That was the year when the government of Madhya Pradesh planned to build a multi-purpose art centre, Bharat Bhavan, in its capital city Bhopal. Contemporary and well-known artist Jagdish Swaminathan was given the responsibility of establishing the centre where both urban and rural (folk and tribal) arts could be displayed. While scouring the villages of MP for tribal art, he saw the drawing of Lord Hanuman on the walls of a tribal home. That’s when he discovered the uninfluenced talent of Jangarh Shyam and brought him to Bhopal with the promise of work in the field he loved.
Thus began the saga of Gond art coming out of villages to the mainstream.
Swaminathan took it upon himself to introduce the young Jangarh to canvas and acrylic paints. The rest as they say is history.

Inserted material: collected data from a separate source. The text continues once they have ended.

(* ===== verification/Zipos.v ===== *)
(** The zip file system: the index of the archive in the executable ([libc/runtime/zipos-get.c]),
    the lookup of paths ([zipos-find.c]), and [__zipos_open], [__zipos_access] and [__zipos_stat]
    up to the file descriptor. Reads of the mapped file give [None] when they leave it. *)
From S2P Require Import Prelude Zip ZiposPath Qsort.
From stdpp Require Import list.
#[local] Open Scope Z_scope.

(** * Bytes of the file *)

Fixpoint bytes_at (m : list Z) (i : Z) (n : nat) : option (list Z) :=
  match n with O => Some [] | S n => b ← byte_at m i; l ← bytes_at m (i + 1) n; Some (b :: l) end.

(** [memcmp] of as many bytes as the lists have. *)
Fixpoint memcmp (x y : list Z) : Z :=
  match x, y with a :: x', b :: y' => if a =? b then memcmp x' y' else a - b | _, _ => 0 end.

Definition ZIP_CFILE_NAME (p : Z) : Z := p + 46.
Definition ZIP_LFILE_CONTENT (m : list Z) (p : Z) : option Z := h ← ZIP_LFILE_HDRSIZE m p; Some (p + h).

(** * The index *)

(** [records] is the length of [index]. *)
Record Zipos := mkZipos { z_map : list Z; z_cdir : Z; z_dev : Z; z_index : list Z }.

Definition records (z : Zipos) : Z := Z.of_nat (length (z_index z)).

Definition index_at (z : Zipos) (i : Z) : option Z := if i <? 0 then None else z_index z !! Z.to_nat i.

(** The comparison that the sort and the search share: names of [xn] and [yn] bytes, of which
    [x] and [y] are the first bytes, as many as the shorter one has. *)
Definition compare_names (xn yn : Z) (x y : list Z) : Z :=
  let n := Z.min xn yn in
  if negb (n =? 0) then let c := memcmp x y in if negb (c =? 0) then c else xn - yn
  else xn - yn.

Definition __zipos_compare_names (m : list Z) (x y : Z) : option Z :=
  xn ← ZIP_CFILE_NAMESIZE m x; yn ← ZIP_CFILE_NAMESIZE m y;
  let n := Z.to_nat (Z.min xn yn) in
  xp ← bytes_at m (ZIP_CFILE_NAME x) n; yp ← bytes_at m (ZIP_CFILE_NAME y) n;
  Some (compare_names xn yn xp yp).

(** The offsets of the records of the central directory. *)
Fixpoint cdir_offsets (m : list Z) (n : nat) (c : Z) : option (list Z) :=
  match n with
  | O => Some []
  | S n => h ← ZIP_CFILE_HDRSIZE m c; l ← cdir_offsets m n (c + h); Some (c :: l)
  end.

(** [__zipos_init] when the file can be mapped; [m] is the file and [cdir] what [GetZipEocd] found. *)
Definition __zipos_generate_index `{Sorter Z} (m : list Z) (cdir dev : Z) : option Zipos :=
  n ← GetZipCdirRecords m cdir; c ← GetZipCdirOffset m cdir;
  l ← cdir_offsets m (Z.to_nat n) c;
  index ← qsort_r (fun x y => default 0 (__zipos_compare_names m x y)) l;
  Some (mkZipos m cdir dev index).

(** * Lookup *)

Definition ZIPOS_SYNTHETIC_DIRECTORY : Z := 0.

(** A path without the slash at its end. *)
Definition strip (name : list Z) : list Z := if bool_decide (List.last name 0 = slash) then removelast name else name.

(** [name] is the text that is compared, the first [len] bytes of [name->path]. *)
Definition __zipos_match (z : Zipos) (name : list Z) (i : Z) : option Z :=
  let len := Z.of_nat (length name) in
  cfile ← index_at z i;
  let zname := ZIP_CFILE_NAME cfile in
  zsize ← ZIP_CFILE_NAMESIZE (z_map z) cfile;
  direct ← (if len =? zsize then Some true
            else if len + 1 =? zsize then c ← byte_at (z_map z) (zname + len); Some (c =? slash) else Some false);
  same ← (if (direct : bool) then x ← bytes_at (z_map z) zname (length name); Some (memcmp name x =? 0) else Some false);
  if (same : bool) then Some cfile
  else
    below ← (if len + 1 <? zsize then c ← byte_at (z_map z) (zname + len); Some (c =? slash) else Some false);
    same ← (if (below : bool) then x ← bytes_at (z_map z) zname (length name); Some (memcmp name x =? 0) else Some false);
    Some (if (same : bool) then ZIPOS_SYNTHETIC_DIRECTORY else -1).

(** The binary search for the leftmost name that is not below [name]. *)
Fixpoint scan_search (fuel : nat) (z : Zipos) (name : list Z) (l r : Z) : option Z :=
  if negb (l <? r) then Some l
  else
    match fuel with
    | O => None
    | S fuel =>
      let m := Z.land l r + Z.shiftr (Z.lxor l r) 1 in
      cfile ← index_at z m;
      xn ← ZIP_CFILE_NAMESIZE (z_map z) cfile;
      let yn := Z.of_nat (length name) in
      let n := Z.to_nat (Z.min xn yn) in
      xp ← bytes_at (z_map z) (ZIP_CFILE_NAME cfile) n;
      if compare_names xn yn xp (take n name) <? 0 then scan_search fuel z name (m + 1) r else scan_search fuel z name l m
    end.

(** The loop that looks beyond files whose names begin like that of the directory. *)
Fixpoint scan_walk (fuel : nat) (z : Zipos) (name : list Z) (l dx : Z) : option Z :=
  if negb ((0 <=? l) && (l <? records z)) then Some (-1)
  else
    match fuel with
    | O => None
    | S fuel =>
      let len := Z.of_nat (length name) in
      cf ← __zipos_match z name l;
      if negb (cf =? -1) then Some cf
      else
        cfile ← index_at z l;
        zsize ← ZIP_CFILE_NAMESIZE (z_map z) cfile;
        stop ← (if zsize <? len then Some true
                else if negb (len =? 0) then c ← byte_at (z_map z) (ZIP_CFILE_NAME cfile + (len - 1)); Some (negb (c =? List.last name 0))
                else Some false);
        if (stop : bool) then Some (-1) else scan_walk fuel z name (l + dx) dx
    end.

Definition __zipos_scan (z : Zipos) (path : list Z) : option Z :=
  let name := strip path in
  let len := Z.of_nat (length name) in
  if len =? 0 then Some ZIPOS_SYNTHETIC_DIRECTORY
  else
    let fuel := S (length (z_index z)) in
    l ← scan_search fuel z name 0 (records z);
    if l <? records z then
      cfile ← index_at z l;
      zsize ← ZIP_CFILE_NAMESIZE (z_map z) cfile;
      dx ← (if len <? zsize then c ← byte_at (z_map z) (ZIP_CFILE_NAME cfile + len); Some (slash - c) else Some 0);
      if negb (dx =? 0) then
        let dx := if 1 <? dx then 1 else dx in
        let dx := if dx <? -1 then -1 else dx in
        scan_walk fuel z name (l + dx) dx
      else __zipos_match z name l
    else Some (-1).

(** Errors, as values of [errno]. *)
Inductive errno := ENOENT | ENOTDIR | EROFS | ENOEXEC | EEXIST | EACCES | EIO | EINVAL | EISDIR | EOVERFLOW | ENOMEM.

(** [memrchr(path, '/', len)]: what is before the last slash. *)
Definition before_last_slash (path : list Z) : option (list Z) :=
  let r := drop_while (fun c => negb (c =? slash)) (rev path) in
  match r with [] => None | _ :: r => Some (rev r) end.

(** The loop over the parents of a path that was not found. *)
Fixpoint find_parent (fuel : nat) (z : Zipos) (path : list Z) : option errno :=
  match fuel with
  | O => None
  | S fuel =>
    match before_last_slash path with
    | None => Some ENOENT
    | Some path =>
      cf ← __zipos_scan z path;
      notdir ← (if negb (cf =? -1) && negb (cf =? ZIPOS_SYNTHETIC_DIRECTORY)
                then mode ← GetZipCfileMode (z_map z) cf; Some (negb (S_ISDIR mode)) else Some false);
      if (notdir : bool) then Some ENOTDIR else find_parent fuel z path
    end
  end.

Definition __zipos_find (z : Zipos) (path : list Z) : option (Z + errno) :=
  cf ← __zipos_scan z path;
  if cf =? -1 then inr <$> find_parent (S (length path)) z path
  else
    notdir ← (if negb (cf =? ZIPOS_SYNTHETIC_DIRECTORY) && negb (Z.of_nat (length path) =? 0) && (List.last path 0 =? slash)
              then mode ← GetZipCfileMode (z_map z) cf; Some (negb (S_ISDIR mode)) else Some false);
    Some (if (notdir : bool) then inr ENOTDIR else inl cf).

(** * Access, status and opening *)

Definition R_OK : Z := 4.
Definition W_OK : Z := 2.
Definition X_OK : Z := 1.
Definition F_OK : Z := 0.

(** [z] is what [__zipos_get] returns, nothing without an archive. *)
Definition __zipos_access (z : option Zipos) (path : list Z) (amode : Z) : option (unit + errno) :=
  match z with
  | None => Some (inr ENOEXEC)
  | Some z =>
    r ← __zipos_find z path;
    match r with
    | inr e => Some (inr e)
    | inl cf =>
      mode ← (if negb (cf =? ZIPOS_SYNTHETIC_DIRECTORY) then GetZipCfileMode (z_map z) cf else Some (Z.lor S_IFDIR 0x16D));
      Some (if amode =? F_OK then inl tt
            else if negb (Z.land amode (Z.lnot (Z.lor (Z.lor R_OK W_OK) X_OK)) =? 0) then inr EINVAL
            else if (negb (Z.land amode X_OK =? 0) && (Z.land mode 0x49 =? 0)) ||
                    (negb (Z.land amode W_OK =? 0) && (Z.land mode 0x92 =? 0)) ||
                    (negb (Z.land amode R_OK =? 0) && (Z.land mode 0x124 =? 0)) then inr EACCES
            else inl tt)
    end
  end.

(** The fields of [struct stat] that depend on the record; times are not modelled. *)
Record zstat := mkStat { st_mode : Z; st_size : Z; st_blocks : Z }.

Definition __zipos_stat_impl (z : Zipos) (cf : Z) : option zstat :=
  if cf =? ZIPOS_SYNTHETIC_DIRECTORY then Some (mkStat (Z.lor S_IFDIR 0x1ED) 0 0)
  else
    lf ← GetZipCfileOffset (z_map z) cf;
    mode ← GetZipCfileMode (z_map z) cf;
    size ← GetZipLfileUncompressedSize (z_map z) lf;
    csize ← GetZipLfileCompressedSize (z_map z) lf;
    Some (mkStat mode size (Z.land (csize + 511) (-512) / 512)).

Definition __zipos_stat (z : option Zipos) (path : list Z) : option (zstat + errno) :=
  match z with
  | None => Some (inr ENOEXEC)
  | Some z =>
    r ← __zipos_find z path;
    match r with inr e => Some (inr e) | inl cf => inl <$> __zipos_stat_impl z cf end
  end.

Definition kZipCompressionNone : Z := 0.
Definition kZipCompressionDeflate : Z := 8.

(** Where the contents of an open file are: in the mapped file or in memory of its own. *)
Inductive contents := Mapped (off : Z) | Owned (data : list Z).
Record ZiposHandle := mkHandle { h_cfile : Z; h_size : Z; h_mem : contents }.

(** [__zipos_load] up to the file descriptor. [inflate] decompresses into a buffer of the given
    size, or fails; [alloc] tells whether there is memory of a size. *)
Definition __zipos_load (alloc : Z -> bool) (inflate : list Z -> Z -> option (list Z))
    (z : Zipos) (cf : Z) (path : list Z) : option (ZiposHandle + errno) :=
  if cf =? ZIPOS_SYNTHETIC_DIRECTORY then
    let size := Z.of_nat (length path) in
    Some (if alloc (size + 1) then inl (mkHandle cf size (Owned (path ++ [0]))) else inr ENOMEM)
  else
    lf ← GetZipCfileOffset (z_map z) cf;
    size ← GetZipLfileUncompressedSize (z_map z) lf;
    method ← ZIP_LFILE_COMPRESSIONMETHOD (z_map z) lf;
    if method =? kZipCompressionNone then
      off ← ZIP_LFILE_CONTENT (z_map z) lf;
      Some (if alloc 0 then inl (mkHandle cf size (Mapped off)) else inr ENOMEM)
    else if method =? kZipCompressionDeflate then
      if alloc size then
        off ← ZIP_LFILE_CONTENT (z_map z) lf;
        csize ← GetZipLfileCompressedSize (z_map z) lf;
        src ← bytes_at (z_map z) off (Z.to_nat csize);
        Some (match inflate src size with Some data => inl (mkHandle cf size (Owned data)) | None => inr EIO end)
      else Some (inr ENOMEM)
    else Some (inr EIO).

Definition O_ACCMODE : Z := 3.
Definition O_RDONLY : Z := 0.
Definition O_CREAT : Z := 0x40.
Definition O_EXCL : Z := 0x80.
Definition O_TRUNC : Z := 0x200.
Definition O_APPEND : Z := 0x400.

Section Open.
(** The flag for directories depends on the machine. *)
Context (O_DIRECTORY : Z) (alloc : Z -> bool) (inflate : list Z -> Z -> option (list Z)).

Definition flag (flags f : Z) : bool := negb (Z.land flags f =? 0).

Definition __zipos_open (z : option Zipos) (path : list Z) (flags : Z) : option (ZiposHandle + errno) :=
  if flag flags O_CREAT || flag flags O_TRUNC || flag flags O_APPEND || negb (Z.land flags O_ACCMODE =? O_RDONLY)
  then Some (inr EROFS)
  else
    match z with
    | None => Some (inr ENOEXEC)
    | Some z =>
      r ← __zipos_find z path;
      match r with
      | inr e => Some (inr e)
      | inl cf =>
        if flag flags O_EXCL then Some (inr EEXIST)
        else if negb (cf =? ZIPOS_SYNTHETIC_DIRECTORY) then
          mode ← GetZipCfileMode (z_map z) cf;
          if flag flags O_DIRECTORY && negb (S_ISDIR mode) then Some (inr ENOTDIR)
          else if Z.land mode 0x124 =? 0 then Some (inr EACCES)
          else __zipos_load alloc inflate z cf path
        else __zipos_load alloc inflate z cf path
      end
    end.
End Open.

Without losing touch with his tribal roots or focus, the highly gifted boy soon learnt the new medium. His work, from being displayed on the walls of tribal huts, buffalo backs or kuccha roads, received a new stage in the galleries of Japan, the UK, Germany, France and the USA.
Unknowingly Jangarh became the pioneer of modern-day Gond art and paved the way for others from his village to find a new source of livelihood.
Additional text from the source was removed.